# [The task]
Would you show every line from the records that holds "more"?
==== Supplied records
(** ** The bytes of a grouped record *)

Definition head_bytes (prev_first : Z) (g : list ParentEntryV3) : list Z :=
  #(ov_of g) :: ov_of g ++ varint_bytes #g ++ varint_bytes (zigzag (as_i64 (as_i64 (first_of g) - prev_first))).

Definition len_bytes (more : bool) (body : list Z) : list Z :=
  if more then varint_bytes #body else [].

Fixpoint groups_bytes (prev_first : Z) (gs : list (list ParentEntryV3)) (key : list Z) : list Z :=
  match gs with
  | [] => []
  | g :: gs =>
      let body := run_bytes (first_of g) g key false in
      head_bytes prev_first g ++ len_bytes (negb (Nat.eqb (length gs) 0)) body ++ body ++
        groups_bytes (as_i64 (first_of g)) gs key
  end.

Definition group_count_bytes (n : Z) : list Z :=
  if n <=? 127 then [128 + n] else [128] ++ varint_bytes n.

(** The bytes of a record from its parents in record order. *)
Inductive layout (key : list Z) : list ParentEntryV3 → list Z → Prop :=
| layout_flat ps :
    1 ≤ #ps ≤ 32 → Forall parent_ok ps →
    layout key ps (#ps :: run_bytes 0 ps key true)
| layout_grouped gs :
    gs ≠ [] → groups_ok gs →
    layout key (concat gs) (group_count_bytes #gs ++ groups_bytes 0 gs key).

Lemma ov_of_len g : group_ok g → 0 ≤ #(ov_of g) ≤ 4.
Proof.
  intros (Hne & Hp & _). destruct g as [|p g]; [done|]. apply Forall_cons in Hp as [Hp _].
  pose proof (len_nonneg (overlap_of p)). destruct (len_overlap_of p Hp). simpl. lia.
Qed.

Lemma first_of_fits g : group_ok g → fits 64 (first_of g).
Proof. intros (Hne & Hp & _). destruct g as [|p g]; [done|]. apply Forall_cons in Hp as [Hp _]. apply Hp. Qed.

Lemma write_groups_spec ps key gs :
  Forall group_ok gs → #ps < 2 ^ 64 → ∀ buf i prev, At ps i (concat gs) →
  Forall (λ g, #(run_bytes (first_of g) g key false) < 2 ^ 64) gs →
  write_groups buf ps key prev (bounds i gs) = Ret (buf ++ groups_bytes prev gs key).
Proof.
  intros Hok Hps. induction Hok as [|g gs Hg _ IH]; intros buf i prev Hat Hb; [by simpl; rewrite app_nil_r|].
  apply Forall_cons in Hb as [Hb0 Hb]. pose proof (ov_of_len g Hg) as Hov.
  pose proof (first_of_fits g Hg) as Hfirst. destruct Hg as (Hne & _ & _).
  cbn [bounds write_groups groups_bytes concat] in *. destruct g as [|p g]; [done|].
  rewrite (At_index _ _ p (g ++ concat gs)), bind_ret by done.
  rewrite (At_slice _ _ _ _ _ Hat), bind_ret by done.
  pose proof (At_len _ _ _ Hat) as Hl. assert (0 ≤ i) by apply Hat.
  apply At_skip in Hat. rewrite write_parents_app, app_nil_l.
  cbn [ov_of first_of] in *. rewrite as_u64_as_i64, (as_u64_id (raw_ordinal p)) by done.
  set (body := run_bytes _ _ _ _) in *. pose proof (len_nonneg body).
  replace (bool_decide (bounds (i + #(p :: g)) gs = [])) with (Nat.eqb (length gs) 0) by (by destruct gs).
  rewrite (as_u8_id #(overlap_of p)) by (widths; lia).
  rewrite (as_u64_id #body) by (unfold fits; lia).
  rewrite (as_u64_id (_ - i)); cycle 1.
  { rewrite len_app in Hl. pose proof (len_nonneg (p :: g)). pose proof (len_nonneg (concat gs)). unfold fits.
    lia. }
  replace (i + #(p :: g) - i) with #(p :: g) by lia.
  rewrite IH by done. unfold head_bytes, len_bytes. cbn [ov_of first_of]. rewrite !write_varint_app.
  destruct (Nat.eqb (length gs) 0); simpl negb; cbv iota; rewrite <- !app_assoc; simpl; by rewrite <- ?app_assoc.
Qed.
========
# [Task solution]
Definition len_bytes (more : bool) (body : list Z) : list Z :=
  if more then varint_bytes #body else [].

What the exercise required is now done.